Companionship with convenience is ever possible, so now we’re too inconvenienced to try. We feel entitled to amusement and compliancy in all our interactions. Meet it or be dismissed. We feel entitled to control our interactions with others. We determine the duration; we turn them on and off. We control the tone. We control the where and the when. I want to strangle my students when they can’t bask in the ambiguity with me, and I find this sneaking into my daily life with my friends and family who can’t wait for a return text or meme or email. Remember when life was one big fucking question mark? Do we feel so entitled as to have taken that away from ourselves as well?
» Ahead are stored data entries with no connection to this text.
(* ===== verification/Error.v ===== *)
(** The error codes of Error.hpp: [server_err_t] is the unsigned value of an
    enumerator, so a code is modelled by its enumerator and [err_code] gives the
    value that is logged and compared. *)

From S2P Require Export Prelude.

Inductive Error :=
| SERVER_OK | SERVER_ALREADY_RUNNING
| SOCKET_INIT_FAILED | SOCKET_BIND_FAILED | SOCKET_LISTEN_FAILED
| LISTEN_WORKER_DUMP | IO_WORKER_DUMP | WORKER_START_FAILED
| WORKER_ALREADY_RUNNING | SAME_CLIENT_FD
| INVALID_EPOLL_FD | MAX_EVENT_NUM | EPOLL_EVENT_ADD_FAILED
| EPOLL_EVENT_DEL_FAILED | EPOLL_EVENT_MOD_FAILED | EPOLL_WAIT_FAILED
| PARSE_REQ_METHOD_FAILED | PARSE_REQ_URI_FAILED | PARSE_REQ_VERSION_FAILED
| PARSE_TERMINATE_CH_FAILED | INVALID_REQ_HEADER_FORMAT
| PARSE_REQ_HEADER_FAILED | PARSE_REQ_BODY_FAILED
| GEN_RESPONSE_LINE_FAILED | GEN_RESPONSE_HEAD_FAILED
| GEN_RESPONSE_BODY_FAILED | INVALID_CONTENT_LENGTH
| STATIC_RESOURCE_ACCESS_FAILED | INVALID_FILE_PATH | FILE_READ_ABORT
| REDIS_CONN_TIMEOUT | REDIS_INIT_FAILED | REDIS_INIT_ALREADYDONE
| REDIS_PASSWD_WRONG | REDIS_NULL_REPLY
| REDIS_POOL_CONN_NULL | REDIS_POOL_MAXCONN | REDIS_POOL_CONNEXIST
| LOGFILE_OPEN_FAILED | LOG_THREAD_STOPPED | LOGFILE_WRITE_FAILE.

Abbreviation server_err_t := Error (only parsing).

#[global] Instance Error_eq_dec : EqDecision Error.
Proof. solve_decision. Defined.

(** The enumerators in declaration order; the value of one is its position. *)
Definition all_errors : list Error :=
  [ SERVER_OK; SERVER_ALREADY_RUNNING;
    SOCKET_INIT_FAILED; SOCKET_BIND_FAILED; SOCKET_LISTEN_FAILED;
    LISTEN_WORKER_DUMP; IO_WORKER_DUMP; WORKER_START_FAILED;
    WORKER_ALREADY_RUNNING; SAME_CLIENT_FD;
    INVALID_EPOLL_FD; MAX_EVENT_NUM; EPOLL_EVENT_ADD_FAILED;
    EPOLL_EVENT_DEL_FAILED; EPOLL_EVENT_MOD_FAILED; EPOLL_WAIT_FAILED;
    PARSE_REQ_METHOD_FAILED; PARSE_REQ_URI_FAILED; PARSE_REQ_VERSION_FAILED;
    PARSE_TERMINATE_CH_FAILED; INVALID_REQ_HEADER_FORMAT;
    PARSE_REQ_HEADER_FAILED; PARSE_REQ_BODY_FAILED;
    GEN_RESPONSE_LINE_FAILED; GEN_RESPONSE_HEAD_FAILED;
    GEN_RESPONSE_BODY_FAILED; INVALID_CONTENT_LENGTH;
    STATIC_RESOURCE_ACCESS_FAILED; INVALID_FILE_PATH; FILE_READ_ABORT;
    REDIS_CONN_TIMEOUT; REDIS_INIT_FAILED; REDIS_INIT_ALREADYDONE;
    REDIS_PASSWD_WRONG; REDIS_NULL_REPLY;
    REDIS_POOL_CONN_NULL; REDIS_POOL_MAXCONN; REDIS_POOL_CONNEXIST;
    LOGFILE_OPEN_FAILED; LOG_THREAD_STOPPED; LOGFILE_WRITE_FAILE ].

Fixpoint index_of (e : Error) (l : list Error) (i : N) : N :=
  match l with
  | [] => i
  | x :: l' => if decide (x = e) then i else index_of e l' (N.succ i)
  end.

Definition err_code (e : Error) : N := index_of e all_errors 0.

(** Two codes are equal exactly when the enumerators are: comparing unsigned
    values, as the code does, is comparing enumerators. *)
Lemma err_code_inj : Inj (=) (=) err_code.
Proof.
  intros e1 e2 H.
  assert (∀ e, all_errors !! N.to_nat (err_code e) = Some e) as Hl by (intros []; reflexivity).
  apply (inj Some). by rewrite <- (Hl e1), <- (Hl e2), H.
Qed.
We’ve lost the patience for ambiguity and with it I fear, the ability to invest in figuring out ourselves. The most ambiguous of all. We’ve replaced living the question of ourselves with the performance of ourselves in the reflection of our black mirror. Our statuses and memes become our texts and our emails. They replace our in-real-life time together. They supplement our genuine wit and comedic talent. What will we lose next? I read fiction when I can’t travel to learn about the world. Now people scroll their feeds and live through the experiences of others, or copy their goals off of others. What will happen to the stories? To our stories? If we’re content to let the false selves of others inform our experience, then seriously, what is the point of living.
Im trying to understand the quirks that make us human and identify with the empathy we hold afar, even if that’s our singular defining characteristic. I question the short temper I take with my students–when they ask me the same question multiple times, when they don’t do their research and blame me for their lack. I question my frustration with my peers and colleagues, who overthink things or act short-sighted. I question my ridicule of the girl at the bank, who couldn’t quite decipher changing my dollar bills into rolls of coin.
What of it then, if we continue to short-change each other of our human quirks…as we continue to move further away from practicing our humanness, as we continue to restructure and reframe the very social interactions which define us. If we continue to rely upon our walls and our fears …what will we be analyzing ten years from now? How lost will we be in the new automaton? Where do we go from here? Maybe the old will become uncanny. Maybe we will circle back. Maybe we’ll have vintage, hipster human relationships. Maybe we will finally have to disconnect to hear ourselves again. Maybe it won’t come until we are forced to disconnect. I wonder if we’ll ever be present again.
What do we want? An art exhibit says, “Love is what you want.”
But I argue that terms and conditions apply. We want to be loved in a specific way for specific qualities by specific people. We project our favorite selves, expecting those to be loved, not realizing the angles other people see us from, which we can never hope to glance. Forgetting how different our own voice sounds outside of our heads. Forgetting when we look in any mirror that our reflection there isn’t how we appear to others. Forgetting the faces we often pull in a pose isn’t us at all. Isn’t what our loved ones see at all. Those who continue to love us despite our best efforts. Those who have danced with our worst selves but keep coming back, song after song. Who have felt beyond our projections and become acquainted with our fear of ourselves. Our fear of rejection. Do you make me go away, dismiss me from your screen because you really want me to be gone, or because of all I’ve described here? Is life really so hard that you have to have it: Me in your mobile available at any time? Or me in your mobile dismissible/forgettable at any time? Which makes you feel better? Which helps ease the tension you wade through every day?
I’m pauseable…is that how you prefer me?